Angela Bassett is opening up about how she felt when she didn’t win the Academy Award for Supporting Actress last year. Sitting down with Oprah Winfrey for the OWN Spotlight series, Bassett said she was “gobsmacked” when she lost the award after being nominated for her role in Black Panther: Wakanda Forever.
The 65-year-old actress added that she felt that she handled the situation very well as she watched the award go to Jamie Lee Curtis.
“That was my intention, to handle it very well,” Bassett told Winfrey. “It was, of course, a supreme disappointment, and disappointment is human. So I thought, yes, I was disappointed and I handled it like a human being.”
Oprah also revealed that she was shocked when Bassett didn’t get the Oscar.

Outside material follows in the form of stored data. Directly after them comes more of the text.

Lemma land_flag r : 0 <= r < 2 ^ 31 -> Z.land r SHOULD_BE_ON_FREELIST = 0.
Proof.
  intros Hr; change SHOULD_BE_ON_FREELIST with (2 ^ 31); apply Z.bits_inj'; intros i Hi.
  rewrite Z.land_spec, Z.bits_0, Z.pow2_bits_eqb by lia; destruct (Z.eqb_spec 31 i) as [<-|]; [|by rewrite andb_false_r].
  assert (Z.testbit r 31 = false) as ->; [|done].
  apply Z.testbit_false; [lia|]; by rewrite Z.div_small by lia.
Qed.
Lemma land_mask r : Z.land r REFS_MASK = r mod 2 ^ 31.
Proof. apply (Z.land_ones r 31); lia. Qed.

(** Everything the invariant says about one block and the thread that looks at it. *)
Lemma node_facts s l t p n b :
  inv s l -> fr_pcs s !! t = Some p -> fr_blocks s !! n = Some b ->
  node_ok (fr_pcs s) (fr_owned s) l n b /\
  (forall f, Z.b2z (f n p) <= tally (f n) (fr_pcs s) < 2 ^ 31 - 1 /\ 0 <= tally (f n) (fr_pcs s)).
Proof.
  intros Hi Ht Hb; split; [by apply Hi|]; intros f; pose proof (iv_threads _ _ Hi).
  pose proof (tally_range (f n) (fr_pcs s)); split; [split|]; [|lia..].
  destruct (f n p) eqn:E; cbn; [by eapply tally_pos|lia].
Qed.
End race.

(** Decides a reference count: opens the invariant of block [n] and computes. *)
Ltac count_refs Hinv Ht Hb :=
  let Hn := fresh "Hn" in let Hf := fresh "Hf" in
  destruct (node_facts _ _ _ _ _ _ Hinv Ht Hb) as [Hn Hf];
  pose proof (Hf holds); pose proof (Hf popped); pose proof (Hf pushing); pose proof (Hf trying);
  pose proof (Hf adding); clear Hf; destruct Hn;
  unfold SHOULD_BE_ON_FREELIST in *;
  repeat match goal with
  | H : context [Z.b2z ?x] |- _ =>
      lazymatch x with
      | bool_decide _ => lazymatch goal with H' : 0 <= Z.b2z x <= 1 |- _ => fail | _ => pose proof (b2z_range x) end
      end
  end.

“I just knew your name was going to be called,” Winfrey said. “I was beside myself [when it wasn’t]. We were beside ourselves.”
For Bassett, it was important to handle the disappointment with grace.
“There are going to be these moments of disappointment that they are going to experience. But how do you handle yourself in the midst of them?” Bassett said. “We’re going to smile, we’re going to be gracious, we’re going to be kind — we got to party anyway.”
Bassett was only nominated for an Oscar once before her 2023 nod. That nomination came in 1994 when she received a nomination for Best Actress after portraying the late Tina Turner in What’s Love Got to Do With It, Variety reported. Bassett did, however, win a Golden Globe for her performance.
Bassett said she didn’t even see the script for Black Panther when she agreed to take the role.
“Some of these places are secretive with the scripts, but [director Ryan Coogler] said, ‘Queen.’ For years, I had been saying … when they ask what else you want to play, I’d say, ‘I want to play a queen.’ I manifested it, evidently,” Bassett said. “Because I hadn’t seen it. It’s not queen for me, it’s queen for us. We are queens. My mother, my auntie, you. We all are. So often Black women are considered at the low end of the totem. No!”
As Blavity reported, Bassett received an Honorary Oscar in January at the 14th Annual Governors Awards. Bassett paid tribute to some of her peers, including Halle Berry and Whoopi Goldberg, during her speech, saying she wants more recognition for more Black women.
Bassett referred to the stars as “beacons of possibility and hope for little Black and brown girls who aspire to one day pursue the dream of becoming an actor.”